FDA approves once-daily ADHD treatment for children aged 6 to 17 years

Issue: October 2009

The FDA has approved guanfacine extended release tablets (Intuniv, Shire) for the treatment of attention-deficit/hyperactivity disorder (ADHD) in children and adolescents aged 6 to 17 years.

Once-daily guanfacine extended release tablet is expected to be available next month and will come in four dosage strengths (1 mg, 2 mg, 3 mg and 4 mg).
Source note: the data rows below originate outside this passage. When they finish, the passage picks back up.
(** X18: when every requested locale is excluded, [find_po_files] yields
    the [.po] files of the whole tree under each base directory, those of
    the excluded locales included. *)
Theorem find_po_files_all_excluded os locale exclude result d f :
  find_po_files os locale exclude = inr result ->
  locale <> [] ->
  (forall l, l ∈ locale -> l ∈ exclude) ->
  ((d, f) ∈ result
   <-> (exists basedir,
          basedir ∈ existing_basedirs os
          /\ (d, f) ∈ po_files_under os basedir)).
Proof.
  intros H Hne Hall. rewrite (elem_of_find_po_files _ _ _ _ _ _ H).
  rewrite selected_locales_all_excluded by done. cbn [search_dirs]. split.
  - intros (basedir & ldir & Hb & ->%list_elem_of_singleton & Hin).
    by exists basedir.
  - intros (basedir & Hb & Hin). exists basedir, basedir.
    split; [done|]. split; [by apply list_elem_of_singleton|done].
Qed.

Lemma find_po_files_all_excluded_witness :
  exists basedir,
    basedir ∈ existing_basedirs sample_os
    /\ (lit "/p/locale/fr/LC_MESSAGES", lit "django.po")
         ∈ po_files_under sample_os basedir.
Proof.
  apply (find_po_files_all_excluded sample_os [lit "fr"] [lit "fr"]
           [(lit "/p/locale/fr/LC_MESSAGES", lit "django.po");
            (lit "/p/locale/de/LC_MESSAGES", lit "django.po")]
           (lit "/p/locale/fr/LC_MESSAGES") (lit "django.po")).
  - vm_compute. reflexivity.
  - discriminate.
  - intros l Hl. exact Hl.
  - left.
Defined.

(** X19: [find_po_files] raises exactly when none of the candidate base
    directories is a directory; the exception is a [NameError], the
    module not importing [CommandError]. *)
Theorem find_po_files_raises os locale exclude :
  find_po_files os locale exclude = inl NameError
  <-> Forall (λ d, isdir os d = false) (candidate_basedirs os).
Proof.
  unfold find_po_files, existing_basedirs.
  set (found := filter (λ d, isdir os d = true) (candidate_basedirs os)).
  assert (Hfound : found = []
                   <-> Forall (λ d, isdir os d = false)
                         (candidate_basedirs os)).
  { subst found. induction (candidate_basedirs os) as [|c l IH]; [done|].
    rewrite filter_cons, Forall_cons. destruct (isdir os c) eqn:E.
    - rewrite decide_True by done. split; [done|]. by intros [? _].
    - rewrite decide_False by congruence. rewrite IH.
      split; [done|by intros [_ ?]]. }
  rewrite <- Hfound. clear Hfound.
  destruct found as [|c l]; [done|].
  assert (Hin : abspath os c ∈ remove_dups (abspath os <$> c :: l)).
  { apply elem_of_remove_dups. by left. }
  destruct (remove_dups (abspath os <$> c :: l)) as [|b bs];
    [by apply elem_of_nil in Hin|done].
Qed.

Lemma find_po_files_raises_witness :
  find_po_files empty_os [] [] = inl NameError.
Proof.
  apply (find_po_files_raises empty_os [] []).
  repeat constructor.
Defined.
(** ** An artist without a match *)

(** C4 at a failing input: the search for "Z" answers with an empty item
    list, and [_run] raises the [IndexError] of [[0]], which names no artist,
    where the "No artists found with this name: Z" [ValueError] was meant. *)
Theorem run_unmatched_artist :
  paging_items <$> (search Demo.catalog "artist:Z" "artist" !! "artists") = Some [] ∧
  _run Demo.catalog Demo.rng ["Z"] 1 = Raise (IndexError "list index out of range") ∧
  _run Demo.catalog Demo.rng ["Z"] 1 ≠
    Raise (ValueError "No artists found with this name: Z").
Proof.
  split; [vm_compute; reflexivity|].
  split; [vm_compute; reflexivity|].
  vm_compute. discriminate.
Qed.

(** ** Sampling without replacement *)

(** C2, as the code has it: the draws never use a pool entry twice, so the
    (artist, track) pairs behind a successful result are a sub-multiset of the
    fetched pool, whose pairs are the ids the queries resolve to with the
    names fetched for them; a pair is returned at most as often as it was
    fetched, and not twice when the pool holds no pair twice. *)
Theorem run_pairs_NoDup sp rng artists tracks res :
  _run sp rng artists tracks = Ok res →
  ∃ all_tracks_map pairs,
    all_top_tracks sp artists = Ok all_tracks_map ∧
    drawn_pairs sp rng artists tracks = Ok pairs ∧
    res = pairs.*2 ∧
    pairs ⊆+ flatten_pairs sp all_tracks_map ∧
    (NoDup (flatten_pairs sp all_tracks_map) → NoDup pairs) ∧
    ∀ artist_id track,
      (artist_id, track) ∈ flatten_pairs sp all_tracks_map →
      ∃ artist,
        artist ∈ artists ∧ retrieve_id sp artist = Ok artist_id ∧
        track ∈ track_name <$>
                  take 10 (top_tracks_tracks (artist_top_tracks sp artist_id)).
Proof.
  intros Hrun.
  rewrite _run_drawn_pairs in Hrun.
  destruct (drawn_pairs sp rng artists tracks) as [pairs|e] eqn:Hpairs;
    [|discriminate].
  unfold drawn_pairs in Hpairs. inv_bind Hpairs.
  destruct (all_top_tracks_Ok_inv _ _ _ Ha) as [Hall ->].
  exists (entry sp <$> artists), pairs.
  split; [done|]. split; [done|]. split; [by injection Hrun|].
  destruct (_ <? _); [discriminate|].
  split; [by eapply sample_submseteq|].
  split; [by eapply sample_NoDup|].
  intros artist_id track. by apply pool_pairs_fetched.
Qed.
(** The head of the ranked candidates has the highest precedence. *)
Lemma ranked_head_highest key (l : list Explained.t) first others :
  ranked key l = first :: others ->
  forall e, In e (first :: others) -> (precedence e <= precedence first)%Z.
Proof.
  intros Hr e He.
  pose proof (arraySort_sorted Explained.compareExplanations
                compareExplanations_total compareExplanations_trans
                (candidates key l)) as Hs.
  fold (ranked key l) in Hs. rewrite Hr in Hs.
  apply StronglySorted_inv in Hs. destruct Hs as [_ Hall].
  destruct He as [<-|He]; [lia|].
  rewrite Forall_forall in Hall. specialize (Hall e He).
  apply compareExplanations_le in Hall. lia.
Qed.

Lemma candidates_perm key (l l' : list Explained.t) :
  Permutation l l' -> Permutation (candidates key l) (candidates key l').
Proof. apply Permutation_flat_map. Qed.

Lemma collectKeys_perm (l l' : list Explained.t) key :
  Permutation l l' ->
  In key (Explained.collectKeys l) -> In key (Explained.collectKeys l').
Proof.
  intros Hp. rewrite !collectKeys_In. intros [w [Hw Hk]].
  exists w. split; [eapply Permutation_in; eauto | exact Hk].
Qed.

Lemma ledger_found (l : list Explained.t) keys path first others :
  In path keys -> ranked path l = first :: others ->
  prop_get path (flat_map (ledgerEntry l) keys)
  = Some (Explained.markWon first :: others).
Proof.
  intros Hin Hr. induction keys as [|k ks IH]; simpl; [destruct Hin|].
  unfold ledgerEntry at 1. destruct (ranked k l) as [|f o] eqn:E.
  - simpl. destruct Hin as [->|Hin]; [congruence | auto].
  - simpl. destruct (String.eqb path k) eqn:Ek.
    + apply String.eqb_eq in Ek. subst k. congruence.
    + apply String.eqb_neq in Ek. destruct Hin as [->|Hin]; [congruence | auto].
Qed.

(** C2 as stated fails on the scenario of three sources: [env] has strictly
    higher precedence than [defaults] and both compete for [port], yet
    [env] is not the winner and its value is not the merged field. *)
Lemma precedence_pair_counterexample :
  Explained.merge [Scenario.defaults; Scenario.env; Scenario.cli]
  = Returns Scenario.merged /\
  prop_get "port" (Explained.explanations Scenario.merged)
  = Some Scenario.portLedger /\
  In Scenario.envPort Scenario.portLedger /\
  In Scenario.defaultsPort Scenario.portLedger /\
  (precedence Scenario.defaultsPort < precedence Scenario.envPort)%Z /\
  won Scenario.envPort = false /\
  field (Explained.value Scenario.merged) "port"
  <> Some (exp_value Scenario.envPort).
Proof.
  simpl. repeat split; auto; try discriminate.
Qed.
“Everyday situations and challenges may be difficult for children and adolescents with ADHD as it is a disruptive disorder that includes symptoms and behaviors such as being easily distracted, always on the go, interrupting others, arguing with adults or temper outbursts,” Frank A. López, MD, a neurodevelopmental pediatrician in private practice at Children’s Developmental Center in Winter Park, Fla., said in a press release. “In clinical trials, Intuniv, a selective alpha-2A receptor agonist, significantly reduced ADHD symptoms across a full day as measured by parents.”

Clinical trials

The efficacy of this medication was established in two similarly designed, placebo-controlled clinical trials in children and adolescents aged 6 to 17 years who met diagnostic criteria for ADHD. Statistically significant improvements were reported by investigators, parents and teachers.
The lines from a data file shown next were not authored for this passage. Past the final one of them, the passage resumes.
(** * GoshawkDB server: topology transmogrifier, immigration accounting,
      client resubmission back-off, variable manager and emigrator.

    A shallow embedding of the Go sources, with the properties of the
    topology state machine stated and proved over it.  Unsigned Go integers
    are carried as [Z] with their wrap-around written out; Go maps are
    [gmap]s; slices are lists. *)

From Stdlib Require Import ZArith Lia List Bool String.
From stdpp Require Import gmap strings list.

Local Open Scope Z_scope.

(** ** Machine integers *)

Definition uint8 (z : Z) : Z := z mod 2 ^ 8.
Definition uint16 (z : Z) : Z := z mod 2 ^ 16.
Definition uint32 (z : Z) : Z := z mod 2 ^ 32.

(** [int32(z)]: two's complement wrap-around into [-2^31, 2^31). *)
Definition int32 (z : Z) : Z := (z + 2 ^ 31) mod 2 ^ 32 - 2 ^ 31.

Definition is_uint8 (z : Z) : Prop := 0 <= z < 2 ^ 8.
Definition is_uint16 (z : Z) : Prop := 0 <= z < 2 ^ 16.
Definition is_uint32 (z : Z) : Prop := 0 <= z < 2 ^ 32.
Definition is_int32 (z : Z) : Prop := - 2 ^ 31 <= z < 2 ^ 31.

Lemma uint16_small z : is_uint16 z -> uint16 z = z.
Proof. unfold is_uint16, uint16. intros H. apply Z.mod_small. lia. Qed.

Lemma int32_small z : is_int32 z -> int32 z = z.
Proof.
  unfold is_int32, int32. intros H.
  rewrite Z.mod_small; lia.
Qed.

Lemma int32_range z : is_int32 (int32 z).
Proof.
  unfold is_int32, int32.
  pose proof (Z.mod_pos_bound (z + 2 ^ 31) (2 ^ 32) ltac:(lia)). lia.
Qed.

(** ** The configuration package

    [common.RMId] is a [uint32]; [common.RMIdEmpty] marks a gap in an RM
    list. *)

Definition RMId := Z.
Definition RMIdEmpty : RMId := 0.
Definition RMIds := list RMId.

Module Configuration.

(** Modelled from the spec: [RMIds.NonEmpty] and [RMIds.NonEmptyLen] of the
    common package are not among the sources; they keep, respectively
    count, the slots of an RM list that are not the empty RM. *)
Definition NonEmpty (rms : RMIds) : RMIds :=
  filter (fun rm => rm ≠ RMIdEmpty) rms.

Definition NonEmptyLen (rms : RMIds) : Z :=
  Z.of_nat (length (NonEmpty rms)).

(** Placement conditions: generators at the leaves, conjunction and
    disjunction inside.  The fields are the ones the transmogrifier sets
    when it builds [configuration.Generator] values. *)
Record Generator := mkGenerator {
  GenRMId : RMId;
  PermLen : Z;                      (* uint16 *)
  Start : Z;                        (* uint16 *)
  Len : Z;                          (* uint16 *)
  LenAdjustIntersect : RMIds;
  Includes : bool
}.

Inductive Cond :=
| CondGenerator (g : Generator)
| Conjunction (Left Right : Cond)
| Disjunction (Left Right : Cond).

Record CondSuppliers := mkCondSuppliers {
  CSCond : Cond;
  Suppliers : RMIds
}.

Abbreviation Conds := (gmap Z CondSuppliers).
(** The statistics after a run that came to its end. *)
Definition update_stats (st : Stats) (sent_count failed_count : nat)
    (elapsed_time : Q) : Stats :=
  {| total_sent := (total_sent st + sent_count)%nat;
     total_failed := (total_failed st + failed_count)%nat;
     last_batch_time := Some elapsed_time;
     average_batch_time :=
       if Qeq_bool (average_batch_time st) 0%Q then elapsed_time
       else ((average_batch_time st + elapsed_time) / 2)%Q;
     retry_queue_size := retry_queue_size st |}.

(** The body of the [try] of [send_batch_notification].  Beside the
    outcome it gives the local counters as they stand at the end. *)
Definition run_try (start_time : Q) (sch : Scheduler) (w : World)
  : result unit * (nat * nat) * Scheduler * World :=
  let users := active_users w in
  let phrase := random_phrase w in
  match users with
  | [] => (Ok tt, (0, 0)%nat, sch, w)
  | _ :: _ =>
    match phrase with
    | None | Some [] => (Ok tt, (0, 0)%nat, sch, w)
    | Some txt =>
      let sch1 :=
        {| notification_count := S (notification_count sch);
           is_sending := is_sending sch;
           stats := stats sch |} in
      let batches := make_batches users batch_size in
      match dispatch (List.length batches) 1 batches txt 0 0 w with
      | (Raise e, counters, w1) => (Raise e, counters, sch1, w1)
      | (Ok _, (sent_count, failed_count), w1) =>
        let '(t_end, w2) := time w1 in
        let elapsed_time := (t_end - start_time)%Q in
        (Ok tt, (sent_count, failed_count),
         {| notification_count := notification_count sch1;
            is_sending := is_sending sch1;
            stats := update_stats (stats sch1) sent_count failed_count
                                  elapsed_time |},
         w2)
      end
    end
  end.

(** [send_batch_notification]: the guard, the [try] with its
    [except Exception] and the [finally]. *)
Definition send_batch_notification (sch : Scheduler) (w : World)
  : result unit * Scheduler * World :=
  if is_sending sch then (Ok tt, sch, w)
  else
    let sch1 := set_sending true sch in
    let '(start_time, w1) := time w in
    let '(r, _, sch2, w2) := run_try start_time sch1 w1 in
    let r' :=
      match r with
      | Ok _ => Ok tt
      | Raise e => if is_Exception e then Ok tt else Raise e
      end in
    (r', set_sending false sch2, w2).

End Worker.

End Scheduler.

(** * Properties of the abuse-control engine *)

Import Security.

(** The table used where a statement is evaluated on a concrete text: every
    code point outside the modelled alphabets is its own lower case and is
    not a word character. *)
Definition plain_unicode : Unicode :=
  {| lower_other := fun _ c _ => [c]; word_other := fun _ => false |}.

(** ** The rate limiter, in the words of the specification *)

(** The kinds of action that have a limit. *)
Definition limited_kinds : list action_type := [message; phrase; command].

(** Window of an action kind: one hour, twenty-four hours, one minute. *)
Definition window (kind : action_type) : Z :=
  match kind with
  | message => hours 1
  | phrase => hours 24
  | command => minutes 1
  | other_action _ => 0
  end.

(** Threshold of an action kind. *)
Definition threshold (kind : action_type) : nat :=
  match kind with
  | message => 10
  | phrase => 3
  | command => 5
  | other_action _ => 0
  end.

Definition age (now : Z) (a : action) : Z := now - a_time a.

(** Number of recorded events of [kind] whose age at [now] is strictly less
    than the window. *)
Definition events_in_window (kind : action_type) (now : Z)
    (hist : list action) : nat :=
  List.length
    (List.filter
       (fun a => action_type_eqb (a_type a) kind && (age now a <? window kind))
       hist).

Lemma getitem_fst (m : gmap Z (list action)) (user_id : Z) :
  fst (getitem m user_id) = default [] (m !! user_id).
Proof.
  unfold getitem. destruct (m !! user_id); reflexivity.
Qed.

Lemma getitem_lookup (m : gmap Z (list action)) (user_id v : Z) :
  default [] (snd (getitem m user_id) !! v) = default [] (m !! v).
Proof.
  unfold getitem. destruct (m !! user_id) eqn:E; simpl; [reflexivity|].
  destruct (decide (user_id = v)) as [->|Hne].
  - rewrite lookup_insert_eq, E. reflexivity.
  - rewrite lookup_insert_ne by assumption. reflexivity.
Qed.

Lemma history_lookup (sm : SecurityManager) (user_id : Z) :
  history sm user_id = default [] (user_actions sm !! user_id).
Proof. apply getitem_fst. Qed.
The first trial was a phase 3, double-blind, parallel-group trial, in which investigators randomly assigned 345 children aged 6 to 17 years to either a placebo or a fixed 2-mg, 3-mg, or 4-mg dose of Intuniv given once daily during an eight-week period. The second trial was a phase 3, double-blind, parallel-group trial, in which researchers randomly assigned 324 children aged 6 to 17 years to either a placebo or a fixed 1-mg, 2-mg, 3-mg, or 4-mg dose of Intuniv given once daily during a nine-week period, with the 1 mg assigned only to patients weighing less than 50 kg (110 lbs).

In both trials, doses were increased in increments of 1 mg per week, and investigators evaluated participants’ signs and symptoms of ADHD on a once-weekly basis using the clinician administered and scored ADHD Rating Scale-IV (ADHD-RS-IV). The primary outcome was the change in total ADHD-RS-IV scores from baseline to end point in both studies.

Both trials demonstrated statistically significant improvements in ADHD-RS-IV scores in patients taking the medication beginning one to two weeks after patients began receiving once-daily doses. In the first pivotal trial, the mean reduction in ADHD-RS-IV total scores at end point were -16.7 for Intuniv compared with -8.9 for placebo (P<.0001), the mean reduction in ADHD-RS-IV total scores in the second pivotal trial were -19.6 for Intuniv and -12.2 for placebo (P=.0040).

Additional secondary efficacy outcome measures included the Conners’ Parent Rating Scale-Revised: Short Form (CPRS-R) and the Conners’ Teacher Rating Scale-Revised: Short Form (CTRS-R), which are comprehensive scales that use parent and teacher observer and self-reported ratings to help assess ADHD and evaluate behavioral issues in children and adolescents.

Significant improvements were seen on both scales: based on the CPRS-R, parents reported significant improvement across a full day; based on the CTRS-R, which was used only in the first trial, teachers reported significant improvement throughout the school day.

Investigators also measured the efficacy of Intuniv with the Clinical Global Impressions-Improvement (CGI-I) scale, a standard assessment used to rate the improvement of a patient’s illness over the course of the study. The pivotal trial found the percentage of trial participants taking Intuniv were rated “much improved” or “very much improved” at endpoint ranged from approximately 50% to 56% across all doses compared with approximately 26% for placebo (P<.05).

Safety was also evaluated during these pivotal trials, and safety data showed that adverse events reported by participants using the study medication were generally mild to moderate in severity, with the most common side effects being sedative in nature. Small to modest changes in blood pressure, pulse rate, and ECG parameters were observed.